|Review: Iced Earth - Horror Show|
Label: Century Media
Year released: 2001
Genre: Heavy Metal
Review online: June 16, 2001
Reviewed by: Michel Renaud
Rated 4/5 (80%) (72 Votes)
Here it is, finally, one of the most anticipated album of the year. I was not too enthusiastic when the name of the album was announced, Horror Show having a kind of gimmicky sound to it, although I didn't have too much of the problem with the theme of the album - horror movies. The 10 songs on the album revolve around that theme, except for Ghost of Freedom which is a poignant ballad dedicated to those who have fought for freedom. Excellent job on the vocals on this one, and the music is very solemn and somewhat melancholic, very appropriate for the dedication, and the lyrics seem to be based on a real life experience.
There are no weak tracks on the album, although the lyrics on one or two of them are not up to par with the others (eg. Jack), but overall they've done a good job on that, there's only so much you can do based on horror movies and most songs' lyrics here describe the core of the story very well.

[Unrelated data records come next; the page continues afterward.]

(* ===== verification/SyslogServer.v ===== *)
(** * src/src/syslog_server.cpp: the syslog receiver

    What the receiver makes of the bytes the sockets deliver: the framing of a TCP stream
    into lines with its bounded buffer, the length filter, the filter of trusted peers.
    A datagram is the sender's address and its bytes, a connection is its address and the
    chunks [recv] returned; the sockets and threads are in [SyslogThreads]. *)

From S2P Require Import Prelude Utils NetUtils Config.

(** A call of the log handler: the line and the peer. *)
Definition call : Type := bytes * bytes.

Section Server.
Context (config : Config).

Definition shouldAccept (peer_ip : bytes) : bool := isTrustedPeer (trusted_router_ips config) peer_ip.

(** The handler calls [deliver] makes: one or none. *)
Definition deliver (line peer_ip : bytes) : list call :=
  match boundedLine line (max_syslog_line_length config) with
  | None => []
  | Some bounded => if decide (bounded = []) then [] else [(bounded, peer_ip)]
  end.

(** One datagram in [runUdp]: [recvfrom] keeps what fits the buffer of
    [max_syslog_line_length + 1] bytes; empty datagrams are skipped. *)
Definition udp_datagram (peer_ip payload : bytes) : list call :=
  let received := take (Z.to_nat (u64 (max_syslog_line_length config + 1))) payload in
  if decide (received = []) then []
  else if negb (shouldAccept peer_ip) then []
  else deliver received peer_ip.

(** [while ((newline = pending.find(...)) != npos)]: the lines cut off the front of the
    buffer, and what remains. *)
Fixpoint tcp_lines (fuel : nat) (pending : bytes) : list bytes * bytes :=
  match fuel with
  | O => ([], pending)
  | S fuel' =>
      match find_char c_nl pending with
      | None => ([], pending)
      | Some newline =>
          let '(lines, rest) := tcp_lines fuel' (drop (S newline) pending) in
          (take newline pending :: lines, rest)
      end
  end.

Record TcpClient := mkTcpClient { pending : bytes; calls : list call }.

(** One round of the loop of [handleTcpClient] in which [recv] returned [chunk]. *)
Definition tcp_chunk (peer_ip : bytes) (c : TcpClient) (chunk : bytes) : TcpClient :=
  let buffer := pending c ++ chunk in
  let '(lines, rest) := tcp_lines (S (length buffer)) buffer in
  let calls := calls c ++ flat_map (fun line => deliver line peer_ip) lines in
  mkTcpClient (if max_syslog_line_length config <? Z.of_nat (length rest) then [] else rest) calls.

(** The connection from its first chunk to its end. *)
Definition handleTcpClient (peer_ip : bytes) (chunks : list bytes) : list call :=
  let c := fold_left (tcp_chunk peer_ip) chunks (mkTcpClient [] []) in
  if decide (pending c <> []) then calls c ++ deliver (pending c) peer_ip else calls c.

(** An accepted connection in [runTcp]. *)
Definition tcp_connection (peer_ip : bytes) (chunks : list bytes) : list call :=
  if negb (shouldAccept peer_ip) then [] else handleTcpClient peer_ip chunks.

(** ** Framing *)

Lemma tcp_lines_split fuel s :
  (length s < fuel)%nat ->
  split_loop fuel s c_nl = (tcp_lines fuel s).1 ++ [(tcp_lines fuel s).2].
Proof.
  revert s. induction fuel as [|fuel IH]; intros s Hlen; [lia|]. cbn [split_loop tcp_lines].
  destruct (find_char c_nl s) as [pos|] eqn:E; [|done].
  apply find_char_Some in E as (_ & _ & Hlt).
  rewrite IH by (rewrite length_drop; lia). by destruct (tcp_lines fuel _).
Qed.

Lemma split_lines s :
  split s c_nl = (tcp_lines (S (length s)) s).1 ++ [(tcp_lines (S (length s)) s).2].
Proof. apply tcp_lines_split. lia. Qed.

Definition with_nl (s : bytes) : bytes := s ++ [c_nl].

Lemma join_app ls ls2 :
  ls2 <> [] -> join c_nl (ls ++ ls2) = concat (with_nl <$> ls) ++ join c_nl ls2.
Proof.
  intros Hne. induction ls as [|s ls IH]; [done|]. cbn [app].
  rewrite join_cons by (destruct ls; [done|done]). rewrite IH. simpl. unfold with_nl.
  by rewrite <- !app_assoc.
Qed.

(** Splitting more text: only the last piece can grow. *)
Lemma split_more ls r a b :
  split a c_nl = ls ++ [r] -> split (a ++ b) c_nl = ls ++ split (r ++ b) c_nl.
Proof.
  intros Ha. pose proof (split_join a c_nl) as Hj. rewrite Ha, join_app in Hj by done. simpl in Hj.
  pose proof (split_pieces a c_nl) as Hp. rewrite Ha in Hp. apply Forall_app in Hp as [Hls _].
  rewrite <- Hj, <- app_assoc, <- (split_join (r ++ b) c_nl) at 1.
  rewrite <- join_app by apply split_nonempty.
  apply split_of_join; [destruct ls; [apply split_nonempty|done]|].
  apply Forall_app. split; [done|apply split_pieces].
Qed.

Lemma split_prefix_first r b :
  c_nl ∉ r -> exists t rest, split (r ++ b) c_nl = (r ++ t) :: rest.
Proof.
  intros Hr. destruct (split b c_nl) as [|p ps] eqn:Hb; [by destruct (split_nonempty b c_nl)|].
  exists p, ps. pose proof (split_join b c_nl) as Hj. rewrite Hb in Hj.
  pose proof (split_pieces b c_nl) as Hp. rewrite Hb in Hp. apply Forall_cons in Hp as [Hp Hps].
  rewrite <- Hj. destruct (decide (ps = [])) as [->|Hne].
  - simpl. apply (split_of_join c_nl [r ++ p]); [done|]. constructor; [set_solver|done].
  - rewrite join_cons by done. rewrite app_assoc, <- join_cons by done.
    apply split_of_join; [done|]. constructor; [set_solver|done].
Qed.

(** The state of a connection that received [text] so far, none of it dropped. *)
Definition framed (peer_ip text : bytes) (c : TcpClient) : Prop :=
  exists ls, split text c_nl = ls ++ [pending c] /\
             calls c = flat_map (fun line => deliver line peer_ip) ls.

Definition short_lines (text : bytes) : Prop :=
  Forall (fun line => Z.of_nat (length line) <= max_syslog_line_length config) (split text c_nl).

Lemma short_lines_prefix text more : short_lines (text ++ more) -> short_lines text.
Proof.
  unfold short_lines. intros H. rewrite split_lines in *.
  set (ls := (tcp_lines _ text).1) in *. set (r := (tcp_lines _ text).2) in *.
  pose proof (split_lines text) as Ht. fold ls r in Ht. rewrite <- split_lines in H.
  rewrite (split_more ls r) in H by done. apply Forall_app in H as [Hls Hr]. apply Forall_app.
  split; [done|]. constructor; [|done].
  pose proof (split_pieces text c_nl) as Hp. rewrite Ht in Hp. apply Forall_app in Hp as [_ Hp].
  apply Forall_cons in Hp as [Hnl _]. destruct (split_prefix_first r more Hnl) as (t & rest & E).
  rewrite E in Hr. apply Forall_cons in Hr as [Hr _]. rewrite length_app in Hr. lia.
Qed.

Lemma tcp_chunk_framed peer_ip text c chunk :
  framed peer_ip text c -> short_lines (text ++ chunk) ->
  framed peer_ip (text ++ chunk) (tcp_chunk peer_ip c chunk).
Proof.
  intros (ls & Hsplit & Hcalls) Hshort. unfold tcp_chunk.
  pose proof (split_lines (pending c ++ chunk)) as Hl.
  destruct (tcp_lines _ (pending c ++ chunk)) as [lines rest]. simpl in Hl.
  assert (Hall : split (text ++ chunk) c_nl = (ls ++ lines) ++ [rest]).
  { by rewrite (split_more ls (pending c)), Hl, app_assoc. }
  exists (ls ++ lines). simpl. split.
  - rewrite Hall. f_equal. f_equal. unfold short_lines in Hshort. rewrite Hall in Hshort.
    apply Forall_app in Hshort as [_ Hr]. apply Forall_cons in Hr as [Hr _].
    by rewrite (proj2 (Z.ltb_ge _ _)) by lia.
  - by rewrite Hcalls, flat_map_app.
Qed.

Lemma handleTcpClient_framed peer_ip chunks :
  short_lines (concat chunks) ->
  framed peer_ip (concat chunks) (fold_left (tcp_chunk peer_ip) chunks (mkTcpClient [] [])).
Proof.
  induction chunks as [|chunk chunks IH] using rev_ind; intros Hshort; [by exists []|].
  rewrite concat_app in *. simpl in *. rewrite app_nil_r in *. rewrite fold_left_app. simpl.
  apply tcp_chunk_framed; [|done]. apply IH. by eapply short_lines_prefix.
Qed.

Lemma deliver_nil peer_ip : deliver [] peer_ip = [].
Proof. unfold deliver, boundedLine. by destruct (_ <? _). Qed.

(** ** Claims *)

(** C15: the segmentation of a TCP stream does not matter: as long as no line of it is
    longer than the limit, the handler gets the lines of the whole text, in order, the
    unfinished one at the end included, however the bytes were cut into chunks. *)
Theorem tcp_framing_ignores_segmentation peer_ip chunks :
  short_lines (concat chunks) ->
  handleTcpClient peer_ip chunks =
  flat_map (fun line => deliver line peer_ip) (split (concat chunks) c_nl).
Proof.
  intros Hshort. destruct (handleTcpClient_framed peer_ip chunks Hshort) as (ls & Hsplit & Hcalls).
  unfold handleTcpClient. rewrite Hsplit, flat_map_app, Hcalls. simpl. rewrite app_nil_r.
  case_decide as Hp; [done|]. by rewrite Hp, deliver_nil, app_nil_r.
Qed.

(** What the handler may be called with. *)
Definition call_ok (peer_ip : bytes) (c : call) : Prop :=
  c.2 = peer_ip /\ shouldAccept peer_ip = true /\ c.1 <> [] /\
  Z.of_nat (length c.1) <= max_syslog_line_length config /\
  (forall ch, last c.1 = Some ch -> ch <> c_nl /\ ch <> c_cr /\ ch <> c_nul).

Lemma deliver_ok line peer_ip :
  shouldAccept peer_ip = true -> Forall (call_ok peer_ip) (deliver line peer_ip).
Proof.
  intros Ha. unfold deliver, boundedLine. destruct (_ <? _) eqn:E; [done|]. case_decide as Hne; [done|].
  constructor; [|done]. unfold call_ok. split_and!; [done|done|done| |]; cbn [fst].
  - match goal with |- Z.of_nat (length (rdrop_while ?p line)) <= _ =>
      pose proof (rdrop_while_length p line) end. blia.
  - intros ch Hch. apply rdrop_while_last in Hch. by b2p.
Qed.

Lemma delivers_ok lines peer_ip :
  shouldAccept peer_ip = true ->
  Forall (call_ok peer_ip) (flat_map (fun line => deliver line peer_ip) lines).
Proof.
  intros Ha. induction lines as [|line lines IH]; simpl; [done|].
  apply Forall_app. auto using deliver_ok.
Qed.

(** A connection whose calls are in order and whose buffer is within its bound. *)
Definition client_ok (peer_ip : bytes) (c : TcpClient) : Prop :=
  Forall (call_ok peer_ip) (calls c) /\
  Z.of_nat (length (pending c)) <= max_syslog_line_length config.

Lemma tcp_chunk_ok peer_ip c chunk :
  0 <= max_syslog_line_length config -> shouldAccept peer_ip = true ->
  client_ok peer_ip c -> client_ok peer_ip (tcp_chunk peer_ip c chunk).
Proof.
  intros Hmax Ha [Hc Hp]. unfold tcp_chunk. destruct (tcp_lines _ _) as [lines rest]. split; simpl.
  - apply Forall_app. auto using delivers_ok.
  - destruct (_ <? _) eqn:E; [simpl; lia|blia].
Qed.

Lemma tcp_chunks_ok peer_ip chunks c :
  0 <= max_syslog_line_length config -> shouldAccept peer_ip = true ->
  client_ok peer_ip c -> client_ok peer_ip (fold_left (tcp_chunk peer_ip) chunks c).
Proof.
  intros Hmax Ha. revert c. induction chunks as [|chunk chunks IH]; intros c Hc; [done|].
  simpl. by apply IH, tcp_chunk_ok.
Qed.

Lemma new_client_ok peer_ip : 0 <= max_syslog_line_length config -> client_ok peer_ip (mkTcpClient [] []).
Proof. by split. Qed.

Lemma udp_datagram_ok peer_ip payload : Forall (call_ok peer_ip) (udp_datagram peer_ip payload).
Proof.
  unfold udp_datagram. case_decide; [done|]. destruct (shouldAccept peer_ip) eqn:Ea; [|done]. by apply deliver_ok.
Qed.

Lemma handleTcpClient_ok peer_ip chunks :
  0 <= max_syslog_line_length config -> shouldAccept peer_ip = true ->
  Forall (call_ok peer_ip) (handleTcpClient peer_ip chunks).
Proof.
  intros Hmax Ha. destruct (tcp_chunks_ok peer_ip chunks _ Hmax Ha (new_client_ok peer_ip Hmax)) as [Hcalls _].
  unfold handleTcpClient. case_decide; [|done]. apply Forall_app. auto using deliver_ok.
Qed.

Lemma pending_bounded peer_ip chunks :
  0 <= max_syslog_line_length config ->
  Z.of_nat (length (pending (fold_left (tcp_chunk peer_ip) chunks (mkTcpClient [] [])))) <= max_syslog_line_length config.
Proof.
  intros Hmax. destruct chunks as [|chunk chunks _] using rev_ind; [done|]. rewrite fold_left_app. simpl.
  unfold tcp_chunk at 1. destruct (tcp_lines _ _) as [lines rest]. simpl. destruct (_ <? _) eqn:E; [simpl; lia|blia].
Qed.

(** whatever arrives, on either transport and however it is cut: the handler is only
    called for peers that are trusted, with lines that are not empty, not longer than the
    limit and without trailing line ends, and a connection never keeps more than the limit
    between two reads. *)
Theorem only_trusted_bounded_lines peer_ip payload chunks :
  0 <= max_syslog_line_length config ->
  Forall (call_ok peer_ip) (udp_datagram peer_ip payload) /\
  Forall (call_ok peer_ip) (tcp_connection peer_ip chunks) /\
  Z.of_nat (length (pending (fold_left (tcp_chunk peer_ip) chunks (mkTcpClient [] [])))) <=
    max_syslog_line_length config.
Proof.
  intros Hmax. split; [apply udp_datagram_ok|]. split; [|by apply pending_bounded].
  unfold tcp_connection. destruct (shouldAccept peer_ip) eqn:Ea; [|done]. by apply handleTcpClient_ok.
Qed.

End Server.

(** A line above the limit is not dropped as a whole: the buffer is cleared when it
    overflows, and what follows, up to the line feed, is delivered as a line. *)
Theorem overlong_line_tail_is_delivered :
  let config := default_Config <| max_syslog_line_length := 8 |> in
  handleTcpClient config "192.168.1.1" ["overlong li" : bytes; ("ne tail" : bytes) ++ [c_nl]]
  = [("ne tail" : bytes, "192.168.1.1" : bytes)].
Proof. vm_compute. reflexivity. Qed.

Lemma tcp_framing_ignores_segmentation_witness :
  handleTcpClient default_Config "192.168.1.1" ["DHCP" : bytes; ("ACK" : bytes) ++ [c_nl]; "x" : bytes] =
  [("DHCPACK" : bytes, "192.168.1.1" : bytes); ("x" : bytes, "192.168.1.1" : bytes)].
Proof.
  apply (tcp_framing_ignores_segmentation default_Config "192.168.1.1"
    ["DHCP" : bytes; ("ACK" : bytes) ++ [c_nl]; "x" : bytes]).
  apply (bool_decide_unpack _). vm_compute. exact I.
Defined.

Lemma only_trusted_bounded_lines_witness :
  Forall (call_ok default_Config "10.0.0.1") (udp_datagram default_Config "10.0.0.1" "x").
Proof. apply (only_trusted_bounded_lines default_Config "10.0.0.1" "x" []). by vm_compute. Defined.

If there is one major criticism I have to make is the fact that, while the guitar work is as aggressive and precise as one would expect from Iced Earth, unfortunately it's pretty much more of the same as before - it's time for Jon Schaffer to diversify his riffs a little bit, because we are way past a signature sound here. I like the sound so it doesn't bother me that much, but it would still be nice to hear something new in that area. The guitar work is still very impressive, just not enough new stuff. I particularly appreciate the drumming on this album, very tight and well done, powerful when need be, it is definitely one of the highlights on this release.
If you ever had a beef with Matt Barlow's vocals, well his work on this album will most likely shut you up! :) Very emotive, powerful vocals, he is more than ever in control of his voice here, although there are a couple of vocal parts that I wish they had changed, such as the chorus on Frankenstein which annoys me greatly. Well, that's pretty much a matter of personal taste but what is a review for - hehe. Anyway, if I rated things individually, the vocals on this album would get an almost perfect score.
The last song, The Phantom Opera Ghost, is very different from the rest of the album in that the lead vocal work is shared with an excellent female singer. This song is simply a work of genius, it is so appropriate to the depicted story, lyrically, musically, vocally and emotionally. This is how to use female vocals so that they are NOT seen as a gimmick. Two thumbs up.
The album might take some time getting used to, at first I didn't like some of the songs and it to a few listens for it to sink in, but I now have to admit I'm in the presence of a great metal release. If you've heard Iced Earth before, you have an idea of what's waiting for you here - aggressive guitars, better than ever vocal work, intense drumming (with occasional double-bass) and well, DiGiorgio does the bass guitar so that speaks for itself. Iced Earth are back with their devastating yet melodic heavy metal-meets-power metal sound. Hopefully we won't have to wait as long for their next studio effort. Hails!